The SEC has published a principles-based approach to determining what constitutes reasonable verification, under which issuers should consider these factors:
- the nature of the purchaser (i.e., the type of accredited investor);
- the amount and type of information the issuer has about the purchaser; and
- the nature of the offering (e.g., whether there has been broad solicitation, or whether there is a large minimum investment).
In addition, the SEC provided a supplemental non-exclusive list of methods that may be used to satisfy the verification requirement for natural persons:
- if an investor is accredited based on income, the issuer would review their IRS forms, such as Form W-2 or Schedule K-1, and get a written representation from the investor that they expect to meet the income threshold for the current year;
- if an investor is accredited based on net worth, the issuer would review their bank or brokerage statements, etc., along with a credit report, and get a written representation from the investor that all liabilities necessary to make a determination of net worth have been disclosed;
- in the alternative, an issuer could rely on a written verification of investor status from a registered broker-dealer, registered investment adviser, licensed attorney, or certified public accountant based on an inquiry within the past three months; or
- for existing shareholders making a new investment, an issuer can rely on a certification that he or she qualifies as an accredited investor.
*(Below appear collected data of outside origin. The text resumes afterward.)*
Lemma AnchorBody_survives `{Union TB} `{!UnionLaws TB} (x : TB) :
  u_ok x -> u_narrow x = true -> survives u_Marshal UnmarshalAnchorBody x.
Proof.
  intros Hx Hn. destruct (u_survives x Hx) as (b & Em & Eu). exists b. split; [done|].
  unfold UnmarshalAnchorBody. rewrite Eu. cbn [res_bind]. by rewrite Hn.
Qed.
#[export] Hint Resolve AnchorBody_survives : wire.


Record SystemLedger (TB : Type) := { SystemLedger_Url : option URL; SystemLedger_Index : Z; SystemLedger_Timestamp :
  Z; SystemLedger_AcmeBurnt : Z; SystemLedger_PendingUpdates : list (NetworkAccountUpdate TB); SystemLedger_Anchor :
  option TB; SystemLedger_extraData : bytes }.
Arguments Build_SystemLedger {TB}.
Arguments SystemLedger_Url {TB}.
Arguments SystemLedger_Index {TB}.
Arguments SystemLedger_Timestamp {TB}.
Arguments SystemLedger_AcmeBurnt {TB}.
Arguments SystemLedger_PendingUpdates {TB}.
Arguments SystemLedger_Anchor {TB}.
Arguments SystemLedger_extraData {TB}.
Definition new_SystemLedger {TB : Type} : SystemLedger TB := Build_SystemLedger None 0 time_zero 0 [] None [].

Definition SystemLedger_Copy `{Union TB} (v : SystemLedger TB) : SystemLedger TB := Build_SystemLedger
  (SystemLedger_Url v) (SystemLedger_Index v) (SystemLedger_Timestamp v) (SystemLedger_AcmeBurnt v)
  (NetworkAccountUpdate_Copy <$> SystemLedger_PendingUpdates v) (u_Copy <$> SystemLedger_Anchor v) [].

Definition SystemLedger_MarshalBinary `{Union TB} (v : SystemLedger TB) : res bytes :=
  finish (SystemLedger_extraData v) (
    NewWriter
    |> WriteEnum 1 AccountTypeSystemLedger
    |> when (negb (is_nil (SystemLedger_Url v))) (writeUrl 2 (SystemLedger_Url v))
    |> when (negb (SystemLedger_Index v =? 0)) (WriteUint 3 (SystemLedger_Index v))
    |> when (negb (SystemLedger_Timestamp v =? time_zero)) (WriteTime 4 (SystemLedger_Timestamp v))
    |> when (negb (SystemLedger_AcmeBurnt v =? 0)) (WriteBigInt 5 (SystemLedger_AcmeBurnt v))
    |> when (negb (is_empty (SystemLedger_PendingUpdates v))) (range (SystemLedger_PendingUpdates v) (fun v =>
       writeValue 6 (NetworkAccountUpdate_MarshalBinary v)))
    |> when (negb (is_nil (SystemLedger_Anchor v))) (deref (SystemLedger_Anchor v) (fun v => writeValue 7 (u_Marshal
       v)))).

Definition SystemLedger_UnmarshalBinary `{Union TB} (v : SystemLedger TB) (data : bytes) : res (SystemLedger TB) :=
  let reader := NewReader data in
  let '(vType, reader) := ReadEnum AccountType_SetEnumValue 1 reader in
  if negb (AccountTypeSystemLedger =? default 0 vType) then errorf "field Type: not equal" else
  let '(xUrl, reader) := readUrl 2 reader in
  let '(xIndex, reader) := ReadUint 3 reader in
  let '(xTimestamp, reader) := ReadTime 4 reader in
  let '(xAcmeBurnt, reader) := ReadBigInt 5 reader in
  let '(xPendingUpdates, reader) := read_list (readValue 6 (NetworkAccountUpdate_UnmarshalBinary
    new_NetworkAccountUpdate)) reader in
  let '(xAnchor, reader) := readValue 7 UnmarshalAnchorBody reader in
  finish_read (Build_SystemLedger (default (SystemLedger_Url v) xUrl) (default (SystemLedger_Index v) xIndex)
    (default (SystemLedger_Timestamp v) xTimestamp) (default (SystemLedger_AcmeBurnt v) xAcmeBurnt)
    (SystemLedger_PendingUpdates v ++ xPendingUpdates) (or_else xAnchor (SystemLedger_Anchor v))) reader.

Definition SystemLedger_ok `{Union TB} (v : SystemLedger TB) : Prop :=
  url_ok (SystemLedger_Url v) /\ is_u64 (SystemLedger_Index v) /\ time_ok (SystemLedger_Timestamp v) /\ big_ok
  (SystemLedger_AcmeBurnt v) /\ (forall x, x ∈ SystemLedger_PendingUpdates v -> NetworkAccountUpdate_ok x) /\
  (forall x, x ∈ SystemLedger_PendingUpdates v -> fits (NetworkAccountUpdate_MarshalBinary x)) /\ (forall x,
  SystemLedger_Anchor v = Some x -> u_ok x) /\ (forall x, SystemLedger_Anchor v = Some x -> u_narrow x = true) /\
  (forall x, SystemLedger_Anchor v = Some x -> fits (u_Marshal x)) /\ SystemLedger_extraData v = [].

Lemma SystemLedger_survives `{Union TB} `{!UnionLaws TB} (v : SystemLedger TB) :
  SystemLedger_ok v -> survives SystemLedger_MarshalBinary (SystemLedger_UnmarshalBinary new_SystemLedger) v.
Proof. wire_roundtrip. Qed.
#[export] Hint Resolve SystemLedger_survives : wire.
Lemma SystemLedger_copied `{Union TB} `{!UnionLaws TB} (v : SystemLedger TB) : SystemLedger_ok v ->
    SystemLedger_Copy v = v.
Proof. wire_copy. Qed.
#[export] Hint Resolve SystemLedger_copied : copies.
Lemma SystemLedger_tagged `{Union TB} `{!UnionLaws TB} (v : SystemLedger TB) : SystemLedger_ok v -> tagged
    SystemLedger_MarshalBinary AccountTypeSystemLedger v.
Proof. wire_tagged. Qed.
#[export] Hint Resolve SystemLedger_tagged : wire.

Record TokenAccount := { TokenAccount_Url : option URL; TokenAccount_AccountAuth : AccountAuth;
  TokenAccount_TokenUrl : option URL; TokenAccount_Balance : Z; TokenAccount_extraData : bytes }.
Definition new_TokenAccount : TokenAccount := Build_TokenAccount None new_AccountAuth None 0 [].

Definition TokenAccount_Copy (v : TokenAccount) : TokenAccount := Build_TokenAccount (TokenAccount_Url v)
  (AccountAuth_Copy (TokenAccount_AccountAuth v)) (TokenAccount_TokenUrl v) (TokenAccount_Balance v) [].

Definition TokenAccount_MarshalBinary (v : TokenAccount) : res bytes :=
  finish (TokenAccount_extraData v) (
    NewWriter
    |> WriteEnum 1 AccountTypeTokenAccount
    |> when (negb (is_nil (TokenAccount_Url v))) (writeUrl 2 (TokenAccount_Url v))
    |> writeValue 3 (AccountAuth_MarshalBinary (TokenAccount_AccountAuth v))
    |> when (negb (is_nil (TokenAccount_TokenUrl v))) (writeUrl 4 (TokenAccount_TokenUrl v))
    |> when (negb (TokenAccount_Balance v =? 0)) (WriteBigInt 5 (TokenAccount_Balance v))).

Definition TokenAccount_UnmarshalBinary (v : TokenAccount) (data : bytes) : res TokenAccount :=
  let reader := NewReader data in
  let '(vType, reader) := ReadEnum AccountType_SetEnumValue 1 reader in
  if negb (AccountTypeTokenAccount =? default 0 vType) then errorf "field Type: not equal" else
  let '(xUrl, reader) := readUrl 2 reader in
  let '(xAccountAuth, reader) := readValue 3 (AccountAuth_UnmarshalBinary (TokenAccount_AccountAuth v)) reader in
  let '(xTokenUrl, reader) := readUrl 4 reader in
  let '(xBalance, reader) := ReadBigInt 5 reader in
  finish_read (Build_TokenAccount (default (TokenAccount_Url v) xUrl) (default (TokenAccount_AccountAuth v)
    xAccountAuth) (default (TokenAccount_TokenUrl v) xTokenUrl) (default (TokenAccount_Balance v) xBalance)) reader.

Definition TokenAccount_ok (v : TokenAccount) : Prop :=
  url_ok (TokenAccount_Url v) /\ AccountAuth_ok (TokenAccount_AccountAuth v) /\ fits (AccountAuth_MarshalBinary
  (TokenAccount_AccountAuth v)) /\ url_ok (TokenAccount_TokenUrl v) /\ big_ok (TokenAccount_Balance v) /\
  TokenAccount_extraData v = [].

Lemma TokenAccount_survives (v : TokenAccount) :
  TokenAccount_ok v -> survives TokenAccount_MarshalBinary (TokenAccount_UnmarshalBinary new_TokenAccount) v.
Proof. wire_roundtrip. Qed.
#[export] Hint Resolve TokenAccount_survives : wire.
Lemma TokenAccount_copied (v : TokenAccount) : TokenAccount_ok v -> TokenAccount_Copy v = v.
Proof. wire_copy. Qed.
#[export] Hint Resolve TokenAccount_copied : copies.
Lemma TokenAccount_tagged (v : TokenAccount) : TokenAccount_ok v -> tagged TokenAccount_MarshalBinary
    AccountTypeTokenAccount v.
Proof. wire_tagged. Qed.
#[export] Hint Resolve TokenAccount_tagged : wire.

Record TokenIssuer := { TokenIssuer_Url : option URL; TokenIssuer_AccountAuth : AccountAuth; TokenIssuer_Symbol :
  string; TokenIssuer_Precision : Z; TokenIssuer_Properties : option URL; TokenIssuer_Issued : Z;
  TokenIssuer_SupplyLimit : option Z; TokenIssuer_extraData : bytes }.
Definition new_TokenIssuer : TokenIssuer := Build_TokenIssuer None new_AccountAuth "" 0 None 0 None [].

Definition TokenIssuer_Copy (v : TokenIssuer) : TokenIssuer := Build_TokenIssuer (TokenIssuer_Url v)
  (AccountAuth_Copy (TokenIssuer_AccountAuth v)) (TokenIssuer_Symbol v) (TokenIssuer_Precision v)
  (TokenIssuer_Properties v) (TokenIssuer_Issued v) (TokenIssuer_SupplyLimit v) [].

Definition TokenIssuer_MarshalBinary (v : TokenIssuer) : res bytes :=
  finish (TokenIssuer_extraData v) (
    NewWriter
    |> WriteEnum 1 AccountTypeTokenIssuer
    |> when (negb (is_nil (TokenIssuer_Url v))) (writeUrl 2 (TokenIssuer_Url v))
    |> writeValue 3 (AccountAuth_MarshalBinary (TokenIssuer_AccountAuth v))
    |> when (negb (String.eqb (TokenIssuer_Symbol v) "")) (WriteString 4 (TokenIssuer_Symbol v))
    |> when (negb (TokenIssuer_Precision v =? 0)) (WriteUint 5 (TokenIssuer_Precision v))
    |> when (negb (is_nil (TokenIssuer_Properties v))) (writeUrl 6 (TokenIssuer_Properties v))
    |> when (negb (TokenIssuer_Issued v =? 0)) (WriteBigInt 7 (TokenIssuer_Issued v))
    |> when (negb (is_nil (TokenIssuer_SupplyLimit v))) (deref (TokenIssuer_SupplyLimit v) (fun v => WriteBigInt 8
       v))).

Definition TokenIssuer_UnmarshalBinary (v : TokenIssuer) (data : bytes) : res TokenIssuer :=
  let reader := NewReader data in
  let '(vType, reader) := ReadEnum AccountType_SetEnumValue 1 reader in
  if negb (AccountTypeTokenIssuer =? default 0 vType) then errorf "field Type: not equal" else
  let '(xUrl, reader) := readUrl 2 reader in
  let '(xAccountAuth, reader) := readValue 3 (AccountAuth_UnmarshalBinary (TokenIssuer_AccountAuth v)) reader in
  let '(xSymbol, reader) := ReadString 4 reader in
  let '(xPrecision, reader) := ReadUint 5 reader in
  let '(xProperties, reader) := readUrl 6 reader in
  let '(xIssued, reader) := ReadBigInt 7 reader in
  let '(xSupplyLimit, reader) := ReadBigInt 8 reader in
  finish_read (Build_TokenIssuer (default (TokenIssuer_Url v) xUrl) (default (TokenIssuer_AccountAuth v)
    xAccountAuth) (default (TokenIssuer_Symbol v) xSymbol) (default (TokenIssuer_Precision v) xPrecision) (default
    (TokenIssuer_Properties v) xProperties) (default (TokenIssuer_Issued v) xIssued) (or_else xSupplyLimit
    (TokenIssuer_SupplyLimit v))) reader.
Therefore, taking advantage of general solicitation (or opting to check 506(c) to protect against inadvertent general solicitation) will require issuers to institute appropriate verification procedures and investors to provide information that they have not provided in the past. Individuals should be aware they can redact tax returns and other sensitive documents, and can avoid disclosing them to issuers altogether by obtaining a written verification from their own advisors on a quarterly (or as-needed) basis.
Bad Actor Disqualification (for all Rule 506 Offerings)
New bad actor disqualification requirements will now apply to all Rule 506 offerings. Under these rules, an issuer may not rely on the Rule 506 safe harbor if a “covered person” has been convicted of, or is subject to court or administrative sanctions for, securities fraud or other violations of securities law. Covered persons include:
- the issuer and any predecessor or affiliated issuer;
- any director, executive officer, other officer participating in the offering process, general partner, or managing member of the issuer;
- any beneficial owner of 20% or more of the issuer’s outstanding voting securities;
- if the issuer is a pooled investment fund, its investment manager and its directors, executive officers, other officers participating in the offering, general partner or managing member, and the directors, executive officers, and other officers participating in the offering of such general partner or managing member;
- any promoter connected with the issuer in any capacity at the time of the sale; and
- any person that has been or will be paid, directly or indirectly, remuneration for solicitation of purchasers, and the directors, executive officers, other officers participating in the offering, managing members, or general partner of any compensated solicitor.
Violations that occurred before the effective date of the new rules (i.e., late September 2013) must be disclosed to prospective purchasers within a reasonable time prior to the sale, but such violations will not disqualify the issuer from using Rule 506. The involvement of bad actors after effectiveness of the rules may prevent an issuer from relying on Rule 506.
To comply with the new bad actor rules, issuers will need to institute a questionnaire process early in the offering process. Issuers who might otherwise consider engaging finders should be aware of the additional risk to their offerings since paid solicitors are covered persons. Private equity investors and other 20% shareholders should be prepared to respond to such questionnaires.
In addition, the SEC also made various proposals that would restrict the use of general solicitation and Regulation D, including a requirement to file Form D at least 15 days before engaging in general solicitation; disqualification of issuers for one year for failing to file Form D; and specified legend and disclosure requirements for all general solicitation materials.
At this point, these are only proposals, but they are another reminder to issuers and investors that the SEC will be closely monitoring the use of general solicitation for evidence of fraud or abuse, and may make it more burdensome to rely on these rules in the future. Issuers should consider filing a Form D for most private placements to avoid possible disqualification, which would be a change in some market practices.